(* ===== verification/AllocatorHeap.v ===== *)
(** * The pages of one page id: live objects, and what the allocating calls do to them

    An object is an interval of addresses.  The live objects of a page are its objects, or,
    while it waits for a rebuild, those of them that the last marking has marked.  A page of
    the large partition is one object; the code never takes it from its run.  The
    specifications say that an allocating call adds the intervals it returns to the live
    objects of the list and changes no other, and that the list keeps its invariant, from
    which live objects are disjoint. *)
From S2P Require Import Prelude Allocator AllocatorPage AllocatorAlloc.

(** ** Disjoint intervals *)
Definition apart (a b : Z * Z) : Prop := a.1 + a.2 <= b.1 \/ b.1 + b.2 <= a.1.
#[export] Instance apart_sym : Symmetric apart.
Proof. intros a b. unfold apart. tauto. Qed.
Definition inside (a b : Z * Z) : Prop := b.1 <= a.1 /\ a.1 + a.2 <= b.1 + b.2.
Lemma apart_inside a b a' b' : apart a b -> inside a' a -> inside b' b -> apart a' b'.
Proof. unfold apart, inside. lia. Qed.
(** Every two elements at different positions are related. *)
Fixpoint pairwise {A} (R : A -> A -> Prop) (l : list A) : Prop := match l with [] => True | x :: l => Forall (R x) l /\ pairwise R l end.
Section pairwise.
Context {A : Type} (R : A -> A -> Prop) `{!Symmetric R}.
Lemma pairwise_app l1 l2 : pairwise R (l1 ++ l2) <-> pairwise R l1 /\ pairwise R l2 /\ forall x y, x ∈ l1 -> y ∈ l2 -> R x y.
Proof.
  induction l1 as [|z l1 IH]; cbn [app pairwise].
  - split; [intros H; repeat split; [done|]; intros x y Hx; by apply not_elem_of_nil in Hx|tauto].
  - rewrite IH, Forall_app, !Forall_forall. set_solver.
Qed.
#[export] Instance pairwise_perm : Proper ((≡ₚ) ==> iff) (pairwise R).
Proof.
  intros l1 l2 Hp. assert (forall l1 l2, l1 ≡ₚ l2 -> pairwise R l1 -> pairwise R l2) as H; [|split; apply H; by symmetry in Hp || exact Hp].
  clear l1 l2 Hp. intros l1 l2 Hp. induction Hp as [|x l1 l2 Hp IH|x y l|l1 l2 l3 H1 IH1 H2 IH2]; cbn [pairwise]; [done| | |tauto].
  - intros [Hx Hl]. split; [by rewrite <- Hp|by apply IH].
  - rewrite !Forall_cons. intros ([? ?] & ? & ?). by repeat split.
Qed.
Lemma pairwise_submseteq l1 l2 : l1 ⊆+ l2 -> pairwise R l2 -> pairwise R l1.
Proof. intros [k Hk]%submseteq_Permutation H. rewrite Hk in H. by apply pairwise_app in H as [? _]. Qed.
End pairwise.
Lemma pairwise_fmap {A B} (R : A -> A -> Prop) (S : B -> B -> Prop) (f : A -> B) l : (forall x y, x ∈ l -> y ∈ l -> R x y -> S (f x) (f y)) -> pairwise R l -> pairwise S (f <$> l).
Proof.
  induction l as [|x l IH]; intros Hf; cbn [pairwise fmap list_fmap]; [done|]. intros [Hx Hl]. split; [|apply IH; [intros y z Hy Hz; apply Hf; by right|done]].
  rewrite Forall_forall in Hx. apply Forall_forall. intros y Hy. apply list_elem_of_fmap in Hy as (z & -> & Hz). apply Hf; [left|by right|by apply Hx].
Qed.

- _What to do_: Lines of the listing above that hold the string "induction" should each be copied.

- _Answer to this exercise_:
  induction l1 as [|z l1 IH]; cbn [app pairwise].
  clear l1 l2 Hp. intros l1 l2 Hp. induction Hp as [|x l1 l2 Hp IH|x y l|l1 l2 l3 H1 IH1 H2 IH2]; cbn [pairwise]; [done| | |tauto].
  induction l as [|x l IH]; intros Hf; cbn [pairwise fmap list_fmap]; [done|]. intros [Hx Hl]. split; [|apply IH; [intros y z Hy Hz; apply Hf; by right|done]].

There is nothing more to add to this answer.